#### [Directions]
Locate the line that contains "Definition map_index (m". Print it and each following line through the end of the listing, verbatim, and nothing more.

****

Definition reflectPlacement (p : Placement) : GoValue :=
  GoStruct "swarm.Placement" (fieldNames ["Constraints"; "Preferences"; "MaxReplicas"; "Platforms"])
    [leaf "[]string" (Constraints p); leaf "[]swarm.PlacementPreference" (Preferences p);
     leaf "uint64" (MaxReplicas p); leaf "[]swarm.Platform" (Platforms p)].

Definition taskFields : list string :=
  ["ContainerSpec"; "PluginSpec"; "NetworkAttachmentSpec"; "Resources"; "RestartPolicy";
   "Placement"; "Networks"; "LogDriver"; "ForceUpdate"; "Runtime"].

Definition taskValues (t : TaskSpec) : list GoValue :=
  [GoPointer "*swarm.ContainerSpec" (reflectContainer <$> taskContainer t);
   GoPointer "*runtime.PluginSpec" (taskPlugin t);
   GoPointer "*swarm.NetworkAttachmentSpec" (taskNetworkAttachment t);
   GoPointer "*swarm.ResourceRequirements" (taskResources t);
   GoPointer "*swarm.RestartPolicy" (reflectRestartPolicy <$> taskRestartPolicy t);
   GoPointer "*swarm.Placement" (reflectPlacement <$> taskPlacement t);
   leaf "[]swarm.NetworkAttachmentConfig" (taskNetworks t);
   GoPointer "*swarm.Driver" (taskLogDriver t);
   leaf "uint64" (taskForceUpdate t); leaf "swarm.RuntimeType" (taskRuntime t)].

Definition reflectTask (t : TaskSpec) : GoValue :=
  GoStruct "swarm.TaskSpec" (fieldNames taskFields) (taskValues t).

(** ** [normalizeTaskSpec] *)
Definition RuntimeContainer : string := "container".
Definition RuntimePlugin : string := "plugin".
Definition IsolationDefault : string := "default".
Definition RestartPolicyConditionAny : string := "any".
Definition RestartPolicyConditionNone : string := "none".
Definition RestartPolicyConditionOnFailure : string := "on-failure".
Definition taskDefaultStopGracePeriod : Duration := (10 * second)%Z.
Definition taskDefaultRestartDelay : Duration := (5 * second)%Z.

Definition normalizeRuntime (t : TaskSpec) : string :=
  if bool_decide (taskRuntime t = "") then
    match taskContainer t, taskPlugin t with
    | Some _, None => RuntimeContainer
    | None, Some _ => RuntimePlugin
    | _, _ => taskRuntime t
    end
  else taskRuntime t.

Definition normalizeContainer (c : ContainerSpec) : ContainerSpec :=
  {| Image := Image c;
     Isolation := if bool_decide (Isolation c = "") then IsolationDefault else Isolation c;
     StopGracePeriod := Some (default taskDefaultStopGracePeriod (StopGracePeriod c));
     DNSConfig := Some (default emptyDNSConfig (DNSConfig c));
     Env := Env c; CapabilityAdd := CapabilityAdd c; CapabilityDrop := CapabilityDrop c;
     containerLayout := containerLayout c; containerOther := containerOther c |}.

Definition noRestartPolicy : RestartPolicy :=
  {| Condition := ""; Delay := None; MaxAttempts := None; Window := None |}.

Definition normalizeRestartPolicy (p : RestartPolicy) : RestartPolicy :=
  {| Condition := if bool_decide (Condition p = "") then RestartPolicyConditionAny else Condition p;
     Delay := Some (default taskDefaultRestartDelay (Delay p));
     MaxAttempts := Some (default 0%N (MaxAttempts p)); Window := Window p |}.

Definition normalizeTaskSpec (t : TaskSpec) : TaskSpec :=
  {| taskContainer := normalizeContainer <$> taskContainer t; taskPlugin := taskPlugin t;
     taskNetworkAttachment := taskNetworkAttachment t;
     taskResources := Some (default emptyResources (taskResources t));
     taskRestartPolicy :=
       Some (normalizeRestartPolicy (default noRestartPolicy (taskRestartPolicy t)));
     taskPlacement := Some (default emptyPlacement (taskPlacement t));
     taskNetworks := taskNetworks t; taskLogDriver := taskLogDriver t;
     taskForceUpdate := taskForceUpdate t; taskRuntime := normalizeRuntime t |}.

(** ** Comparison *)
Record TaskSpecComparison := { mismatchPaths : list string; olderForceUpdateOnly : bool }.

(** The type [TaskSpec] of the package, which wraps a normalized template. *)
Definition NewTaskSpec (spec : TaskSpec) : TaskSpec := normalizeTaskSpec spec.

Definition CompareServiceTemplate (s template : TaskSpec) : TaskSpecComparison :=
  let template := normalizeTaskSpec template in
  if bool_decide (reflectTask s = reflectTask template) then
    {| mismatchPaths := []; olderForceUpdateOnly := false |}
  else
    let paths := taskSpecDifferencePaths (reflectTask template) (reflectTask s) "TaskTemplate" in
    {| mismatchPaths := paths;
       olderForceUpdateOnly :=
         (taskForceUpdate s <? taskForceUpdate template)%N &&
         bool_decide (paths = ["TaskTemplate.ForceUpdate"]) |}.
(** [ServiceMode]: pointers of which one is set. [Replicated] carries the
    pointer [Replicas]. *)
Record ServiceMode := {
  Replicated : option (option N); Global : bool; ReplicatedJobMode : option ReplicatedJob;
  GlobalJob : bool;
}.

Record UpdateConfig := {
  Parallelism : N; UpdateDelay : Duration; FailureAction : string; Monitor : Duration;
  MaxFailureRatio : string; Order : string;
}.

Record PortConfig := {
  PortName : string; Protocol : string; TargetPort : N; PublishedPort : N; PublishMode : string;
}.

Record EndpointSpec := { EndpointMode : string; Ports : option (list PortConfig) }.

Record ServiceSpec := {
  specAnnotations : Annotations; TaskTemplate : TaskSpec; specMode : ServiceMode;
  specUpdateConfig : option UpdateConfig; specRollbackConfig : option UpdateConfig;
  specEndpoint : option EndpointSpec;
}.

#[export] Instance Annotations_eq_dec : EqDecision Annotations.
Proof. solve_decision. Defined.
#[export] Instance ReplicatedJob_eq_dec : EqDecision ReplicatedJob.
Proof. solve_decision. Defined.
#[export] Instance ServiceMode_eq_dec : EqDecision ServiceMode.
Proof. solve_decision. Defined.
#[export] Instance UpdateConfig_eq_dec : EqDecision UpdateConfig.
Proof. solve_decision. Defined.
#[export] Instance PortConfig_eq_dec : EqDecision PortConfig.
Proof. solve_decision. Defined.
#[export] Instance EndpointSpec_eq_dec : EqDecision EndpointSpec.
Proof. solve_decision. Defined.
#[export] Instance ServiceSpec_eq_dec : EqDecision ServiceSpec.
Proof. solve_decision. Defined.

(** Reading a key of a map, the nil map included. *)
Definition map_index (m : option (gmap string string)) (k : string) : string :=
  default "" (m ≫= lookup k).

****

#### [Answer to this exercise]
Definition map_index (m : option (gmap string string)) (k : string) : string :=
  default "" (m ≫= lookup k).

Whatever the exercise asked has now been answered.